>Gallery >Exhibitions >New Photography from Berlin

Friedhelm Denkeler, Ursula Kelm, Christa Mayer, Manfred-Michael Sackmann, Rolf Ulrich Schaefer, Klaus-Peter Voutta

gallery

New Photography from Berlin

>04.05.–08.06.1985

This exhibition is less intended to provide a representative cross-section of artistic work with the medium of photography in Berlin than to include works by several striking individual personalities.
Klaus-Peter Voutta’s portrait photography shows people close to him in series of pictures, each seeking different nuances and approaches. Ulla Kelm’s self-portraits and body images, in which she works with motion blur, strong contrast and high detail, seem more direct in their expression. Friedhelm Denkeler is the pioneer of a photography of very own feelings in Berlin that is distinctly separate from documentary approaches; he places relationships and lack of relationships, sexuality and the image of women as well as his relationship to them and the problems they pose to him at the center of his photographic work.
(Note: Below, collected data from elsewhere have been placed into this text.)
(* ===== verification/LoProc.v ===== *)
(** * internal/lo: the kernel's socket tables

    [proc.go]: which sockets of [/proc/net/{tcp,tcp6,udp,udp6}] are listeners to
    share. *)

From S2P Require Import Prelude Platform GoStrings GoNet LoTypes.

(** ** Data *)

Definition procNetFiles : list (string * Proto * Stack) :=
  [("/proc/net/tcp", TCP, V4); ("/proc/net/tcp6", TCP, V6);
   ("/proc/net/udp", UDP, V4); ("/proc/net/udp6", UDP, V6)].

Definition tcpStateListen : string := "0A".
Definition udpStateUnconnected : string := "07".

Inductive proc_error :=
  | TooFewFields (line : string)
  | MalformedLocalAddress (field : string)
  | MalformedAddress (s : string)
  | AddressLength (s : string) (n : nat)
  | MalformedPort (s : string).

(** ** parseHexIP *)

(** The loop over 32-bit words: each word's four bytes, reversed. *)
Fixpoint swap_words (raw : list byte) : list byte :=
  match raw with
  | a :: b :: c :: d :: raw => d :: c :: b :: a :: swap_words raw
  | _ => []
  end.

Definition parseHexIP (s : string) : res proc_error IP :=
  match hex_DecodeString s with
  | None => Err (MalformedAddress s)
  | Some raw =>
      if decide (length raw `mod` 4 ≠ 0)%nat then Err (AddressLength s (length raw))
      else Ok (swap_words raw)
  end.

(** ** parseProcNetLine *)

(** [st] is the state of a listening socket of [proto].  (The switch has no
    default: a protocol other than the two would pass.) *)
Definition state_ok (proto : Proto) (st : string) : bool :=
  if decide (proto = TCP) then bool_decide (st = tcpStateListen)
  else if decide (proto = UDP) then bool_decide (st = udpStateUnconnected)
  else true.

(** [Ok None] is [(Listen{}, false, nil)]. *)
Definition parseProcNetLine (line : string) (proto : Proto) (stack : Stack)
    : res proc_error (option Listen) :=
  match strings_Fields line with
  | _ :: local :: _ :: st :: _ =>
      if negb (state_ok proto st) then Ok None
      else
        let '(ipHex, portHex, ok) := strings_Cut local ":" in
        if negb ok then Err (MalformedLocalAddress local)
        else
          let? ip := parseHexIP ipHex in
          if negb (IP_IsLoopback ip) && negb (IP_IsUnspecified ip) then Ok None
          else
            match strconv_ParseUint portHex 16 16 with
            | Err _ => Err (MalformedPort portHex)
            | Ok port => Ok (Some (mkListen stack proto (IP_String ip) port))
            end
  | _ => Err (TooFewFields line)
  end.

(** ** scanProcFile and scanProcNet *)

(** The loop of [scanProcFile]: a malformed line is skipped. *)
Fixpoint scan_lines (ls : list string) (proto : Proto) (stack : Stack) (out : gset Listen)
    : gset Listen :=
  match ls with
  | [] => out
  | l :: ls =>
      match parseProcNetLine l proto stack with
      | Err _ => scan_lines ls proto stack out
      | Ok None => scan_lines ls proto stack out
      | Ok (Some x) => scan_lines ls proto stack ({[x]} ∪ out)
      end
  end.
(* ===== verification/LoWatcher.v ===== *)
(** * internal/lo: the watcher

    [watcher.go]: the set of listeners a container advertises, the channels of the
    subscribers that follow it, and the registry of listeners excluded because
    they are proxies.  Every operation holds the mutex, so it is one atomic step;
    the order in which Go ranges over a map is arbitrary, so it is an argument. *)

From stdpp Require Import sorting.
From S2P Require Import Prelude GoStrings LoTypes.

(** ** State *)

Definition subscriberBuffer : nat := 256.

(** Durations are in nanoseconds. *)
Definition Second : Z := 1000000000.
Definition Minute : Z := 60 * Second.
Definition ProcScanFastInterval : Z := 1 * Second.
Definition ProcScanFastWindow : Z := 1 * Minute.
Definition ProcScanSlowInterval : Z := 5 * Second.

Definition scanInterval (elapsed : Z) : Z :=
  if elapsed <? ProcScanFastWindow then ProcScanFastInterval else ProcScanSlowInterval.

(** When [Run] scans, with timers that fire on time and scans that take none: the
    [n]th scan, counted from zero, in nanoseconds after the first. *)
Fixpoint Run_scan (n : nat) : Z :=
  match n with
  | O => 0
  | S n => Run_scan n + scanInterval (Run_scan n)
  end.

(** Every second for the first minute, then every five seconds. *)
Lemma Run_schedule n :
  Run_scan n = if decide (n ≤ 60)%nat then Z.of_nat n * Second else Minute + (Z.of_nat n - 60) * (5 * Second).
Proof.
  induction n as [|n IH]; [done|]. cbn [Run_scan]. rewrite IH. unfold scanInterval, ProcScanFastWindow, ProcScanFastInterval, ProcScanSlowInterval, Minute, Second.
  destruct (decide (n ≤ 60)%nat) as [Hn|Hn], (decide (S n ≤ 60)%nat) as [Hs|Hs]; try lia.
  - destruct (Z.ltb_spec (Z.of_nat n * 1000000000) (1 * (60 * 1000000000))); lia.
  - assert (n = 60%nat) as -> by lia. reflexivity.
  - destruct (Z.ltb_spec (60 * 1000000000 + (Z.of_nat n - 60) * (5 * 1000000000)) (1 * (60 * 1000000000))); lia.
Qed.

(** A buffered channel: what is queued, and whether it is closed.  A closed channel
    still delivers what is queued. *)
Record chan := mkChan { ch_buf : list Event; ch_closed : bool }.

(** [w_chans] is the heap of the channels made by [Subscribe]; [w_subs] holds the
    identities of those still in the [subs] map.  [current] only ever holds [true],
    so it is a set. *)
Record Watcher := mkWatcher {
  w_current : gset Listen;
  w_excluded : gmap Listen Z;
  w_subs : gset nat;
  w_chans : gmap nat chan;
}.

Definition NewWatcher : Watcher := mkWatcher ∅ ∅ ∅ ∅.

(** [w.excluded[l]]: the zero value when absent. *)
Definition excluded_count (w : Watcher) (l : Listen) : Z := default 0 (w_excluded w !! l).

(** ** publish *)

(** The body of [publish]'s loop: send without blocking, or close and drop. *)
Definition publish_to (ev : Event) (w : Watcher) (ch : nat) : Watcher :=
  match w_chans w !! ch with
  | None => w
  | Some c =>
      if decide (length (ch_buf c) < subscriberBuffer)%nat then
        mkWatcher (w_current w) (w_excluded w) (w_subs w)
          (<[ch := mkChan (ch_buf c ++ [ev]) (ch_closed c)]> (w_chans w))
      else
        mkWatcher (w_current w) (w_excluded w) (w_subs w ∖ {[ch]})
          (<[ch := mkChan (ch_buf c) true]> (w_chans w))
  end.

(** [publish], ranging over the subscribers in [order]. *)
Definition publish_in (order : list nat) (ev : Event) (w : Watcher) : Watcher :=
  foldl (publish_to ev) w order.
Definition publish (ev : Event) (w : Watcher) : Watcher :=
  publish_in (elements (w_subs w)) ev w.

(** ** scanOnce *)

Definition scan_next (w : Watcher) (raw : gset Listen) : gset Listen :=
  filter (λ l, ¬ (0 < excluded_count w l)) raw.

(** The two loops of [scanOnce], ranging over [next] and over [w.current]. *)
Definition publish_added (next_order : list Listen) (w : Watcher) : Watcher :=
  foldl (λ w l, if decide (l ∈ w_current w) then w else publish (ev_add l) w) w next_order.
Definition publish_removed (next : gset Listen) (current_order : list Listen) (w : Watcher) : Watcher :=
  foldl (λ w l, if decide (l ∈ next) then w else publish (ev_remove l) w) w current_order.

(** [raw] is what [scanProcNet] returned; on an error nothing happens. *)
Definition scanOnce_in (next_order current_order : list Listen) (raw : option (gset Listen))
    (w : Watcher) : Watcher :=
  match raw with
  | None => w
  | Some raw =>
      let next := scan_next w raw in
      let w := publish_added next_order w in
      let w := publish_removed next current_order w in
      mkWatcher next (w_excluded w) (w_subs w) (w_chans w)
  end.

(** ** Subscribe, cancel, Exclude, Unexclude *)

(** A strict sort by [Listen.String]; listens that print alike come in some order. *)
Definition listen_le (a b : Listen) : Prop :=
  string_ltb (Listen_String b) (Listen_String a) = false.
#[export] Instance listen_le_dec : RelDecision listen_le.
Proof. unfold RelDecision, listen_le. intros; apply _. Defined.

(** The new channel's identity, the snapshot and the new state. *)
Definition Subscribe (w : Watcher) : nat * list Listen * Watcher :=
  let snapshot := merge_sort listen_le (elements (w_current w)) in
  let ch := fresh (dom (w_chans w)) in
  (ch, snapshot,
   mkWatcher (w_current w) (w_excluded w) ({[ch]} ∪ w_subs w)
     (<[ch := mkChan [] false]> (w_chans w))).

Definition cancel (ch : nat) (w : Watcher) : Watcher :=
  if decide (ch ∈ w_subs w) then
    mkWatcher (w_current w) (w_excluded w) (w_subs w ∖ {[ch]})
      (alter (λ c, mkChan (ch_buf c) true) ch (w_chans w))
  else w.

Definition Exclude (l : Listen) (w : Watcher) : Watcher :=
  mkWatcher (w_current w) (<[l := excluded_count w l + 1]> (w_excluded w)) (w_subs w) (w_chans w).

Definition Unexclude (l : Listen) (w : Watcher) : Watcher :=
  if excluded_count w l <=? 1 then
    mkWatcher (w_current w) (delete l (w_excluded w)) (w_subs w) (w_chans w)
  else
    mkWatcher (w_current w) (<[l := excluded_count w l - 1]> (w_excluded w)) (w_subs w) (w_chans w).

(** [<-events]: the head of the queue, if any. *)
Definition receive (ch : nat) (w : Watcher) : option (Event * Watcher) :=
  match w_chans w !! ch with
  | Some (mkChan (ev :: buf) closed) =>
      Some (ev, mkWatcher (w_current w) (w_excluded w) (w_subs w)
                  (<[ch := mkChan buf closed]> (w_chans w)))
  | _ => None
  end.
Manfred-Michael Sackmann’s pictures of fringe areas such as beauty pageants or bodybuilding events also often have to do with female sexuality, but he is the only one of the group to consistently pursue a journalistic approach. Christa Mayer works in a completely different area of society and also with different photographic means, photographing long-term patients at the psychiatric clinic where she works as a psychologist; in contrast to other psychiatric images, her photos are calm, characterized by silence and seclusion, and the gazes of those portrayed point to the existence of other, inner realities. Rolf Ulrich Schaefer’s media-reflexive works, which relate to photography itself, unfold their effect in the space between aesthetic appeal and conceptual thoughtfulness, always with the aim of challenging the viewer to productive collaboration.